▸ TASK DIRECTIONS
Only the lines from the one containing "Lemma elem_of_parents ks" through the one containing "rewrite IH. unfold" should be printed, exactly as they appear below, with both ends included.
------------
(** No goroutine outlives the run: once the run context is done, every
    preparation and replacement still under way can finish, without the loop
    and whatever it was doing. *)
Theorem goroutines_drain w : runDone w = true →
  ∃ trace w', run trace w = Some w' ∧ preps w' = [] ∧ repls w' = [].
Proof.
  assert (Hrepls : ∀ rs w, repls w = rs → preps w = [] → runDone w = true →
    ∃ trace w', run trace w = Some w' ∧ preps w' = [] ∧ repls w' = []).
  { induction rs as [|rw rs IH]; intros w0 Hr Hp Hd; [by exists [], w0|].
    destruct (drain_repl w0 rw rs Hr Hd) as (t1 & w1 & E1 & Ep & Er & Hd1).
    destruct (IH w1 Er) as (t2 & w2 & E2 & ?); [congruence|done|].
    exists (t1 ++ t2), w2. by rewrite (run_app t1 t2 _ _ E1). }
  remember (preps w) as ps eqn:Hps. symmetry in Hps. revert w Hps.
  induction ps as [|pw ps IH]; intros w Hps Hd; [by eapply Hrepls|].
  destruct (drain_prep w pw ps Hps Hd) as (t1 & w1 & E1 & Ep & Er & Hd1).
  destruct (IH w1 Ep Hd1) as (t2 & w2 & E2 & ?).
  exists (t1 ++ t2), w2. by rewrite (run_app t1 t2 _ _ E1).
Qed.

(** An engine that could be built can run: with the configuration
    [NewEngine] accepted, defaults filled in, [Run] gets its debouncer. *)
Theorem NewEngine_debouncer config watcher pipeline launcher config' :
  NewEngine config watcher pipeline launcher = Ok config' →
  (0 < QuietPeriod config')%Z ∧ (QuietPeriod config' ≤ MaxDelay config')%Z ∧
  (0 < StopTimeout config')%Z ∧
  NewDebouncer (QuietPeriod config') (MaxDelay config') =
    Ok (mkDebouncer (QuietPeriod config') (MaxDelay config') 0 0 ∅).
Proof.
  unfold NewEngine. intros Hok. inv_ok. bool_prop. split_and!; [lia..|].
  unfold NewDebouncer. destruct (Z.leb_spec (QuietPeriod (withDefaults config)) 0); [lia|].
  destruct (Z.ltb_spec (MaxDelay (withDefaults config)) (QuietPeriod (withDefaults config))); [lia|].
  done.
Qed.
End engine.
(* ===== verification/GenFs.v ===== *)
(** Package [internal/genfs]: comparing a plan with the disk ([Check], [inspect])
    and applying it ([ApplyWithOptions]), on the file operations of [GoRoot]. *)
From S2P Require Import Prelude GoSort GoStrings Sha256 GenPlan GoRoot.

(** ** Differences *)

(** [DifferenceKind] is a string type; the constructors carry its values. *)
Inductive DifferenceKind : Type :=
  | DifferenceMissingManifest
  | DifferenceStaleManifest
  | DifferenceMissingFile
  | DifferenceStaleFile
  | DifferenceManualEdit
  | DifferenceUnownedCollision
  | DifferenceStaleOwnedFile
  | DifferenceMissingOwnedFile
  | DifferenceUnexpectedGenerated.
#[export] Instance DifferenceKind_eq_dec : EqDecision DifferenceKind.
Proof. solve_decision. Defined.

Definition kind_string (k : DifferenceKind) : string :=
  match k with
  | DifferenceMissingManifest => "missing-manifest"
  | DifferenceStaleManifest => "stale-manifest"
  | DifferenceMissingFile => "missing-file"
  | DifferenceStaleFile => "stale-file"
  | DifferenceManualEdit => "manual-edit"
  | DifferenceUnownedCollision => "unowned-collision"
  | DifferenceStaleOwnedFile => "stale-owned-file"
  | DifferenceMissingOwnedFile => "missing-owned-file"
  | DifferenceUnexpectedGenerated => "unexpected-generated-file"
  end.

Record Difference := {
  d_Kind : DifferenceKind;
  d_Path : string;
  d_CurrentSHA256 : string;
  d_ExpectedSHA256 : string;
  d_Message : string;
}.

Record Status := {
  Current : bool;
  Differences : list Difference;
}.
(** What applying does under the lock keeps the invariant. *)
Lemma keeps_apply_locked plan options t0 :
  valid_plan plan → well_formed t0 → comps (t_ManifestPath (p_target plan)) ≠ lock_key plan →
  ∀ w, Inv t0 nothing (w_tree w) → new_files plan t0 (w_tree w) →
    Inv t0 (may_change plan options t0) (w_tree (apply_locked range plan options w).2).
Proof.
  intros Hvp Hwf Hne w HI Hn. set (A := may_change plan options t0).
  assert (∀ t, Inv t0 nothing t → Inv t0 A t) as Hmono.
  { intros t [Hi Hl]. split; [|done]. intros k e Hk. by destruct (Hi _ _ Hk); [left|]. }
  unfold apply_locked. unfold mbind at 1, io_bind at 1.
  pose proof (reads_inspect range plan options w) as V.
  destruct (inspect range plan options w) as [[s|e] w1] eqn:Hins; injection V as V _;
    [|simpl; rewrite V; by apply Hmono].
  assert (Inv t0 A (w_tree w1)) as HI1 by (rewrite V; by apply Hmono).
  apply (inspect_inspected plan options t0) in Hins; [|done..].
  destruct (negb _) eqn:Hconf; [done|].
  assert (unprotected s) as Hu.
  { apply negb_false_iff, Nat.eqb_eq, length_zero_iff_nil in Hconf. intros d Hd.
    destruct (protected_kind (d_Kind d)) eqn:E; [|done].
    assert (d ∈ protectedDifferences (differences s)) as Hp by by apply list_elem_of_filter.
    rewrite Hconf in Hp. by apply elem_of_nil in Hp. }
  pose proof (may_change_file plan options t0) as HA.
  assert (∀ f, f ∈ p_files plan → ∃ ds b, destination t0 A (f_Path f) ds b) as Hdest.
  { intros f Hf. destruct (vp_files _ Hvp f Hf) as (Hrel & _ & Hsha & _).
    apply rel_destination; [done|by eapply in_clear|]. intros e He.
    destruct (in_files _ _ _ _ _ Hins Hu f e Hf He) as (c & m & h & -> & Ho & Hh).
    exists c, m. split; [done|]. right. exists (f_Path f), h. split_and!.
    - by eapply inspected_owned.
    - by left.
    - destruct Hh as [Hh|Hh]; [right; exists f; split_and!; try done; congruence|by left]. }
  assert (∃ ds b, destination t0 A (t_ManifestPath (p_target plan)) ds b) as (mds & mb & Hmdest).
  { apply rel_destination; [by apply vp_manifest_path|by eapply in_manifest_clear|].
    intros e He. destruct (in_manifest_file _ _ _ _ _ Hins e He) as (b & m & ->).
    exists b, m. split; [done|by left]. }
  revert HI1. generalize w1. keeps_goal.
  apply keeps_bind.
  { apply keeps_fold. intros written f Hf. unfold applyFile. destruct (bool_decide _); [by intros ?|].
    destruct (Hdest f Hf) as (ds & b & Hd). apply keeps_bind; [|by intros ? ?].
    apply keeps_wrap. by eapply keeps_replaceFile. }
  intros written. apply keeps_bind.
  { apply keeps_fold. intros removed d Hd. unfold applyRemoval.
    case_bool_decide; cbn [negb]; [|by intros ?]. apply keeps_bind; [|by intros ? ?].
    apply keeps_removeOwnedFile. intros w' k c m HI' Hk Hh.
    destruct (owned s !! d_Path d) as [h|] eqn:Ho; simpl in Hh; [|by apply hashContent_ne in Hh].
    apply (inspected_owned plan options t0 (w_tree w)) in Ho; [|done..].
    exists c, m. split; [done|]. right. exists (d_Path d), h. split_and!; [done| |by left].
    eapply locate_leads; [done|by apply prior_owned_rel in Ho as (_ & _ & ?)|done]. }
  intros removed. apply keeps_bind; [|by intros ? ?].
  unfold applyManifest. destruct (bool_decide _); [by intros ?|].
  apply keeps_bind; [|by intros ? ?]. apply keeps_wrap. by eapply keeps_replaceFile.
Qed.

(** C3. Applying a plan never touches work it does not own.  Start from any
    tree of files and run [ApplyWithOptions] with any plan, with any failures of
    the operating system, wherever it may stop.  Every entry that was there is
    still there unchanged, unless it is the manifest itself or a file the
    previous manifest owns at that place and whose content has the hash the
    manifest records (or the hash of the expected content).  So no handwritten
    file, no edited generated file, no directory and no symbolic link is ever
    overwritten, moved or removed. *)
Theorem ApplyWithOptions_protects plan options pid w :
  well_formed (w_tree w) → plain_id plan →
  comps (t_ManifestPath (p_target plan)) ≠ lock_key plan →
  ∀ k e, w_tree w !! k = Some e →
    w_tree (ApplyWithOptions range plan options pid w).2 !! k = Some e ∨
    may_change plan options (w_tree w) k e.
Proof.
  intros Hwf Hid Hne.
  cut (Inv (w_tree w) (may_change plan options (w_tree w))
         (w_tree (ApplyWithOptions range plan options pid w).2)); [by intros [Hi _]|].
  set (t0 := w_tree w). set (A := may_change plan options t0).
  assert (∀ t, Inv t0 nothing t → Inv t0 A t) as Hmono.
  { intros t [Hi Hl]. split; [|done]. intros k e Hk. by destruct (Hi _ _ Hk); [left|]. }
  unfold ApplyWithOptions.
  set (start := lift (validatePlan plan) ;; _).
  assert (reads start) as Hstart by (unfold start, open_root; eauto 10 with reads).
  specialize (Hstart w). destruct (start w) as [[u|e] w1] eqn:Hs; injection Hstart as Ht1 _;
    [|simpl; rewrite Ht1; apply Inv_refl].
  assert (valid_plan plan) as Hvp.
  { unfold start in Hs. inv_io. match goal with Hv : validatePlan _ = Ok ?u |- _ => destruct u end.
    by apply validatePlan_valid. }
  destruct (acquireLock plan pid w1) as [r w2] eqn:Hacq.
  apply (acquire_spec plan t0 Hid Hwf) in Hacq as (HI2 & Hn2 & Hlock); [|done].
  assert (∀ (x : Result * option error) w3, Inv t0 A (w_tree w3) →
    Inv t0 A (w_tree (let '(result, resultErr) := x in let '(closed, w) := sys_close w3 in
      ((result, errors_join resultErr (err_of closed)), w)).2)) as Hclose.
  { intros [x y] w3 HI3. pose proof (reads_close w3) as V. destruct (sys_close w3) as [c w4].
    simpl. by injection V as -> _. }
  destruct r as [[]|e]; [|apply (Hclose (no_result, Some e)); by apply Hmono].
  destruct (Hlock eq_refl) as [Hnl Hnone].
  pose proof (keeps_apply_locked plan options t0 Hvp Hwf Hne w2 HI2 Hn2) as HI3.
  destruct (apply_locked range plan options w2) as [applied w3]. simpl in HI3.
  assert (keeps t0 A (release_lock plan)) as Hrel.
  { unfold release_lock. apply keeps_bind.
    - apply keeps_attempt, keeps_remove. unfold free_path. rewrite comps_lock by done.
      split_and!; [by apply lock_key_good|done|]. intros e He. congruence.
    - intros []; repeat case_match; by intros ?. }
  specialize (Hrel w3 HI3). destruct (release_lock plan w3) as [released w4].
  by apply (Hclose (_, _)).
Qed.
End protect_plan.
(* ===== verification/GenSpec.v ===== *)
(** The contract of [ApplyWithOptions]: the tree and the report a successful
    application of a plan produces, as functions of the tree before it, and the
    algebra of the tree updates they are made of. *)
From S2P Require Import Prelude GoSort GoStrings Sha256 GenPlan GoRoot GoPath GenFs GenSafety GenProtect GenEffect.

(** ** Updates of a tree *)

(** The proper prefixes of a key, the root left out. *)
Definition parents (ks : key) : list key := (λ i, take i ks) <$> seq 1 (length ks - 1).

Definition add_dir (t : tree) (k : key) : tree :=
  match t !! k with Some _ => t | None => <[k := EDir]> t end.
Definition add_parents (ks : key) (t : tree) : tree := foldl add_dir t (parents ks).

(** The file [c] at [ks] and the directories it needs. *)
Definition put_file (ks : key) (c : string) (m : Z) (t : tree) : tree :=
  <[ks := EFile c m]> (add_parents ks t).

Definition delete_keys (ks : list key) (t : tree) : tree := foldl (λ t k, delete k t) t ks.

(** The content of the file at [k], nothing when there is none. *)
Definition file_at (t : tree) (k : key) : option string :=
  match t !! k with Some (EFile c _) => Some c | _ => None end.

Lemma elem_of_parents ks k : k ∈ parents ks ↔ ∃ i, 0 < i < length ks ∧ k = take i ks.
Proof.
  unfold parents. rewrite list_elem_of_fmap. split.
  - intros (i & -> & Hi%elem_of_seq). exists i. split; [lia|done].
  - intros (i & Hi & ->). exists i. split; [done|]. apply elem_of_seq. lia.
Qed.

Lemma parents_shorter ks k : k ∈ parents ks → length k < length ks.
Proof. intros (i & Hi & ->)%elem_of_parents. rewrite length_take. lia. Qed.

Lemma parents_irrefl ks : ks ∉ parents ks.
Proof. intros Hp%parents_shorter. lia. Qed.

Lemma foldl_add_dir t l k :
  foldl add_dir t l !! k =
  match t !! k with Some e => Some e | None => if decide (k ∈ l) then Some EDir else None end.
Proof.
  revert t. induction l as [|x l IH]; intros t; cbn [foldl].
  { destruct (t !! k); [done|]. by rewrite decide_False by apply not_elem_of_nil. }
  rewrite IH. unfold add_dir at 1. destruct (t !! x) eqn:Ex.
  - destruct (t !! k) eqn:Ek; [done|]. assert (k ≠ x) by congruence.
    apply decide_ext. set_solver.
  - destruct (decide (k = x)) as [->|Hk].
    + rewrite lookup_insert, decide_True, Ex by done. rewrite decide_True by set_solver. done.
    + rewrite lookup_insert_ne by done. destruct (t !! k); [done|]. apply decide_ext. set_solver.
Qed.

Lemma lookup_add_parents ks t k :
  add_parents ks t !! k =
  match t !! k with Some e => Some e | None => if decide (k ∈ parents ks) then Some EDir else None end.
Proof. apply foldl_add_dir. Qed.

Lemma lookup_put_file ks c m t k :
  put_file ks c m t !! k = if decide (k = ks) then Some (EFile c m) else add_parents ks t !! k.
Proof.
  unfold put_file. destruct (decide (k = ks)) as [->|]; [by rewrite lookup_insert, decide_True|].
  by rewrite lookup_insert_ne.
Qed.

Lemma lookup_put_file_other ks c m t k :
  k ≠ ks → k ∉ parents ks → put_file ks c m t !! k = t !! k.
Proof.
  intros Hk Hp. rewrite lookup_put_file, decide_False, lookup_add_parents by done.
  rewrite decide_False by done. by destruct (t !! k).
Qed.

Lemma lookup_delete_keys ks t k :
  delete_keys ks t !! k = if decide (k ∈ ks) then None else t !! k.
Proof.
  unfold delete_keys. revert t. induction ks as [|x ks IH]; intros t; cbn [foldl].
  { by rewrite decide_False by apply not_elem_of_nil. }
  rewrite IH. destruct (decide (k = x)) as [->|Hk].
  - rewrite lookup_delete. repeat case_decide; set_solver.
  - rewrite lookup_delete_ne by done. apply decide_ext. set_solver.
Qed.

(** [with_file] of [GenEffect] says exactly that. *)
Lemma with_file_put ks c m t t' : with_file ks c m t t' → t' = put_file ks c m t.
Proof.
  intros (H1 & H2 & H3). apply map_eq. intros k. rewrite lookup_put_file. case_decide as Hk; [by subst|].
  rewrite lookup_add_parents. destruct (decide (k ∈ parents ks)) as [Hp|Hp].
  - assert (t' !! k = Some EDir) as Hd by (apply elem_of_parents in Hp as (i & Hi & ->); by apply H2).
    destruct (H3 k Hk) as [Heq|(Hn & _)]; [|by rewrite Hn].
    rewrite <-Heq, Hd. done.
  - destruct (H3 k Hk) as [->|(_ & _ & Hi)]; [by destruct (t !! k)|].
    destruct Hp. by apply elem_of_parents.
Qed.

Lemma add_parents_insert ks t k e :
  k ∉ parents ks → add_parents ks (<[k:=e]> t) = <[k:=e]> (add_parents ks t).
Proof.
  intros Hp. apply map_eq. intros k'. rewrite lookup_add_parents. destruct (decide (k' = k)) as [->|].
  - by rewrite !lookup_insert_eq.
  - by rewrite !lookup_insert_ne, lookup_add_parents by done.
Qed.

Lemma put_file_insert ks c m t k e :
  k ≠ ks → k ∉ parents ks → put_file ks c m (<[k:=e]> t) = <[k:=e]> (put_file ks c m t).
Proof.
  intros Hk Hp. unfold put_file. rewrite add_parents_insert by done. by rewrite insert_insert_ne.
Qed.

Lemma delete_keys_insert ks t k e :
  k ∉ ks → delete_keys ks (<[k:=e]> t) = <[k:=e]> (delete_keys ks t).
Proof.
  intros Hk. apply map_eq. intros k'. rewrite lookup_delete_keys.
  destruct (decide (k' = k)) as [->|]; [by rewrite !lookup_insert_eq, decide_False|].
  by rewrite !lookup_insert_ne, lookup_delete_keys by done.
Qed.

#[export] Instance delete_keys_perm : Proper ((≡ₚ) ==> (=) ==> (=)) delete_keys.
Proof.
  intros l l' Hl t ? <-. apply map_eq. intros k. rewrite !lookup_delete_keys. apply decide_ext. by rewrite Hl.
Qed.

(** ** The contract *)

Section spec.
Context `{UnicodeTables} `{GenLibraries}.

Definition file_key (f : File) : key := comps (f_Path f).
Definition manifest_key (plan : Plan) : key := comps (t_ManifestPath (p_target plan)).
Definition expected_paths (plan : Plan) : list string :=
  t_ManifestPath (p_target plan) :: (f_Path <$> p_files plan).

(** A file is written unless the tree [t0] has that content. *)
Definition differs (t0 : tree) (k : key) (c : string) : bool :=
  negb (bool_decide (default "" (file_at t0 k) = c)).
Definition put_changed (t0 : tree) (k : key) (c : string) (m : Z) (t : tree) : tree :=
  if differs t0 k c then put_file k c m t else t.

Definition put_files (t0 : tree) (files : list File) (t : tree) : tree :=
  foldl (λ t f, put_changed t0 (file_key f) (f_content f) (f_Mode f) t) t files.

(** The files the previous manifest owns and the plan no longer has. *)
Definition stale_paths (plan : Plan) (options : ApplyOptions) (t0 : tree) : list string :=
  filter (λ p, p ∉ expected_paths plan ∧ t0 !! comps p ≠ None)
    (map_to_list (prior_owned plan options t0)).*1.

(** What applying does to [t], decided on the tree [t0] of the inspection. *)
Definition applied_to (plan : Plan) (options : ApplyOptions) (t0 t : tree) : tree :=
  put_changed t0 (manifest_key plan) (p_manifestContent plan) 420
    (delete_keys (comps <$> stale_paths plan options t0) (put_files t0 (p_files plan) t)).

(** The tree after a successful application: the directory of the locks, the
    files that differ, without the stale files, and the manifest at last. *)
Definition applied_tree (plan : Plan) (options : ApplyOptions) (t : tree) : tree :=
  applied_to plan options t (add_parents (lock_key plan) t).

Definition applied_result (plan : Plan) (options : ApplyOptions) (t : tree) : Result :=
  {| Written := sort_strings
       (f_Path <$> filter (λ f, differs t (file_key f) (f_content f) = true) (p_files plan));
     Removed := sort_strings (stale_paths plan options t);
     ManifestUpdated := differs t (manifest_key plan) (p_manifestContent plan) |}.

(** No path the plan writes lies below another, and the manifest is not the
    lock. *)
Definition written_keys (plan : Plan) : list key :=
  lock_key plan :: manifest_key plan :: (file_key <$> p_files plan).
Definition separate (plan : Plan) : Prop :=
  manifest_key plan ≠ lock_key plan ∧
  Forall (λ k, Forall (λ k', k ∉ parents k') (written_keys plan)) (written_keys plan).
#[export] Instance separate_dec plan : Decision (separate plan) := ltac:(unfold separate; apply _).

Lemma separate_parents plan k k' :
  separate plan → k ∈ written_keys plan → k' ∈ written_keys plan → k ∉ parents k'.
Proof. intros [_ Hs] Hk Hk'. rewrite !Forall_forall in Hs. specialize (Hs k Hk). rewrite Forall_forall in Hs. auto. Qed.

(** Keys the writes do not meet. *)
Lemma lookup_put_changed_other t0 k c m t k' :
  k' ≠ k → k' ∉ parents k → put_changed t0 k c m t !! k' = t !! k'.
Proof. intros ??. unfold put_changed. case_match; [by apply lookup_put_file_other|done]. Qed.

Lemma lookup_put_files_other t0 files t k :
  Forall (λ f, k ≠ file_key f ∧ k ∉ parents (file_key f)) files → put_files t0 files t !! k = t !! k.
Proof.
  unfold put_files. intros Hf. revert t. induction Hf as [|f files [??] _ IH]; intros t; simpl; [done|].
  rewrite IH. by apply lookup_put_changed_other.
Qed.

Lemma put_changed_insert t0 k c m t k' e :
  k' ≠ k → k' ∉ parents k → put_changed t0 k c m (<[k':=e]> t) = <[k':=e]> (put_changed t0 k c m t).
Proof. intros ??. unfold put_changed. case_match; [by apply put_file_insert|done]. Qed.

Lemma put_files_insert t0 files t k e :
  Forall (λ f, k ≠ file_key f ∧ k ∉ parents (file_key f)) files →
  put_files t0 files (<[k:=e]> t) = <[k:=e]> (put_files t0 files t).
Proof.
  unfold put_files. intros Hf. revert t. induction Hf as [|f files [??] _ IH]; intros t; simpl; [done|].
  rewrite <-IH. by rewrite put_changed_insert.
Qed.
End spec.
------------
▸ TASK RESPONSE
Lemma elem_of_parents ks k : k ∈ parents ks ↔ ∃ i, 0 < i < length ks ∧ k = take i ks.
Proof.
  unfold parents. rewrite list_elem_of_fmap. split.
  - intros (i & -> & Hi%elem_of_seq). exists i. split; [lia|done].
  - intros (i & Hi & ->). exists i. split; [done|]. apply elem_of_seq. lia.
Qed.

Lemma parents_shorter ks k : k ∈ parents ks → length k < length ks.
Proof. intros (i & Hi & ->)%elem_of_parents. rewrite length_take. lia. Qed.

Lemma parents_irrefl ks : ks ∉ parents ks.
Proof. intros Hp%parents_shorter. lia. Qed.

Lemma foldl_add_dir t l k :
  foldl add_dir t l !! k =
  match t !! k with Some e => Some e | None => if decide (k ∈ l) then Some EDir else None end.
Proof.
  revert t. induction l as [|x l IH]; intros t; cbn [foldl].
  { destruct (t !! k); [done|]. by rewrite decide_False by apply not_elem_of_nil. }
  rewrite IH. unfold add_dir at 1. destruct (t !! x) eqn:Ex.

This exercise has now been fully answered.